In the material below, the required lines run from the one containing "From S2P Require Import Prelude" through the one containing "receives ch w s status (set_queue". Copy those lines exactly, ends included, and nothing else.
:::
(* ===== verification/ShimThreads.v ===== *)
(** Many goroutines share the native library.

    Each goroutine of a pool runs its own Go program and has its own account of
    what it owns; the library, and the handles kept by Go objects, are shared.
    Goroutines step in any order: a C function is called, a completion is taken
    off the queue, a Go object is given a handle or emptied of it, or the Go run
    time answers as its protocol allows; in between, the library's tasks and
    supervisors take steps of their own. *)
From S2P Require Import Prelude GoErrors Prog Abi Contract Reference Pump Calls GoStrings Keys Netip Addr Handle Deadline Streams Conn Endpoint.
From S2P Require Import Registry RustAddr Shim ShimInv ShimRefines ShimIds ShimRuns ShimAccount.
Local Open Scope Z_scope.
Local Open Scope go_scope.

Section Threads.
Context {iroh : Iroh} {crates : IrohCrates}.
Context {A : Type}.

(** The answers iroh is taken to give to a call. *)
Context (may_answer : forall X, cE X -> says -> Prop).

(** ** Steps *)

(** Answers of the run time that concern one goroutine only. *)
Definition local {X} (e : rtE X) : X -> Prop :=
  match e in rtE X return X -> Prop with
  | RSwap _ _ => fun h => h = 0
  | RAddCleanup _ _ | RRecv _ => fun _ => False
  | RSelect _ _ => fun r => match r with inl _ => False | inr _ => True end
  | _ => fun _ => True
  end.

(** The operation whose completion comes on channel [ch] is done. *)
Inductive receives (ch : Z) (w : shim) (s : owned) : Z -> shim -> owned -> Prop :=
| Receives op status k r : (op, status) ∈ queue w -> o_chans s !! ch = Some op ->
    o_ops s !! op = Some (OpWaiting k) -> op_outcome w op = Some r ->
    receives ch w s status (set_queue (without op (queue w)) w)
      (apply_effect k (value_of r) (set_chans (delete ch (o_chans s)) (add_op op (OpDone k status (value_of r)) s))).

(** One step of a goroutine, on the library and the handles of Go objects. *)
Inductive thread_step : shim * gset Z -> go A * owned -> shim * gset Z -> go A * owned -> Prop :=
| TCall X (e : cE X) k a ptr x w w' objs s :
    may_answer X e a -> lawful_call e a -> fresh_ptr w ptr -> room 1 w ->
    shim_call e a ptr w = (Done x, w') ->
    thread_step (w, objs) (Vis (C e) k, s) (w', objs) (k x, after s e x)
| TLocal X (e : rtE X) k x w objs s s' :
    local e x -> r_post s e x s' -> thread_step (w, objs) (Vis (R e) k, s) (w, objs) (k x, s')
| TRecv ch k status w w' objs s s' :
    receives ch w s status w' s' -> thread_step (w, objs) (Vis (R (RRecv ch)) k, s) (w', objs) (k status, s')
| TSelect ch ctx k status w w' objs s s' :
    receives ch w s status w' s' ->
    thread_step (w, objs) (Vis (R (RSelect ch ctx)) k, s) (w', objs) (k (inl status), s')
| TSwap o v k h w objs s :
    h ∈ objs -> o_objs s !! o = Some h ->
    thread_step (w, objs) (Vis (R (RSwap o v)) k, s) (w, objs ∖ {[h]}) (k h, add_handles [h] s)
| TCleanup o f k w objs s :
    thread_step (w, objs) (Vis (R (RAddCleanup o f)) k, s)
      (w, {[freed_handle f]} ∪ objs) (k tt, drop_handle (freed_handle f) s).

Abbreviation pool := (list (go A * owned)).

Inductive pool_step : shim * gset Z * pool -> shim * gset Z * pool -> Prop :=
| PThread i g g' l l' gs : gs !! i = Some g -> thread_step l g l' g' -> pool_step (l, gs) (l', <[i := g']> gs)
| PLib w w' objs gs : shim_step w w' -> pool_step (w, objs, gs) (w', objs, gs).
:::
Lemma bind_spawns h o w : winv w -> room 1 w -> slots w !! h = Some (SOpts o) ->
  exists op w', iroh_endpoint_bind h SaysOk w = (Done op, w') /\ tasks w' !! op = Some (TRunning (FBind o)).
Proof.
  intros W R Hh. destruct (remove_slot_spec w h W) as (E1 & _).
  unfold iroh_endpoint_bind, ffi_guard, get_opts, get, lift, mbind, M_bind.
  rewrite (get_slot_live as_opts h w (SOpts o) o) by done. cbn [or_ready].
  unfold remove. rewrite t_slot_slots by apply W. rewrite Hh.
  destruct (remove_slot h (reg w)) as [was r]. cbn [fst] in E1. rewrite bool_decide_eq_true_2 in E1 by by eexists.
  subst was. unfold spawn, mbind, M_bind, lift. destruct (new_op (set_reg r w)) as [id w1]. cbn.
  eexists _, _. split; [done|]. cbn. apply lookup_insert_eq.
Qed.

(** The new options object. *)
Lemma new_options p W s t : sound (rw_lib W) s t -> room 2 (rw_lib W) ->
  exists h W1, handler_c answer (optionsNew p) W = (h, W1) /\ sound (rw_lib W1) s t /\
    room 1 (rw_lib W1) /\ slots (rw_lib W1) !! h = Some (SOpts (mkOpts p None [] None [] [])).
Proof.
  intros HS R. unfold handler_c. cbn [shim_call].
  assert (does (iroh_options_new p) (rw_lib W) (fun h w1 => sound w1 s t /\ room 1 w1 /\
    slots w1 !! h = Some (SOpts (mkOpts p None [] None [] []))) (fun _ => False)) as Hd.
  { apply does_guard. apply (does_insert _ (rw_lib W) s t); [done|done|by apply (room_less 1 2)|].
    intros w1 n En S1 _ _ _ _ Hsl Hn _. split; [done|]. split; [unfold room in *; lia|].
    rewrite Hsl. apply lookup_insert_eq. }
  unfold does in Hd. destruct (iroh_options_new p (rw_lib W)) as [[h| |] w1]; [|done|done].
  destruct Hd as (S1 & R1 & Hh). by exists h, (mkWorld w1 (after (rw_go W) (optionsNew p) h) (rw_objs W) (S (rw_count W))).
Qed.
:::
# EXPECTED ANSWER:
From S2P Require Import Prelude GoErrors Prog Abi Contract Reference Pump Calls GoStrings Keys Netip Addr Handle Deadline Streams Conn Endpoint.
From S2P Require Import Registry RustAddr Shim ShimInv ShimRefines ShimIds ShimRuns ShimAccount.
Local Open Scope Z_scope.
Local Open Scope go_scope.

Section Threads.
Context {iroh : Iroh} {crates : IrohCrates}.
Context {A : Type}.

(** The answers iroh is taken to give to a call. *)
Context (may_answer : forall X, cE X -> says -> Prop).

(** ** Steps *)

(** Answers of the run time that concern one goroutine only. *)
Definition local {X} (e : rtE X) : X -> Prop :=
  match e in rtE X return X -> Prop with
  | RSwap _ _ => fun h => h = 0
  | RAddCleanup _ _ | RRecv _ => fun _ => False
  | RSelect _ _ => fun r => match r with inl _ => False | inr _ => True end
  | _ => fun _ => True
  end.

(** The operation whose completion comes on channel [ch] is done. *)
Inductive receives (ch : Z) (w : shim) (s : owned) : Z -> shim -> owned -> Prop :=
| Receives op status k r : (op, status) ∈ queue w -> o_chans s !! ch = Some op ->
    o_ops s !! op = Some (OpWaiting k) -> op_outcome w op = Some r ->
    receives ch w s status (set_queue (without op (queue w)) w)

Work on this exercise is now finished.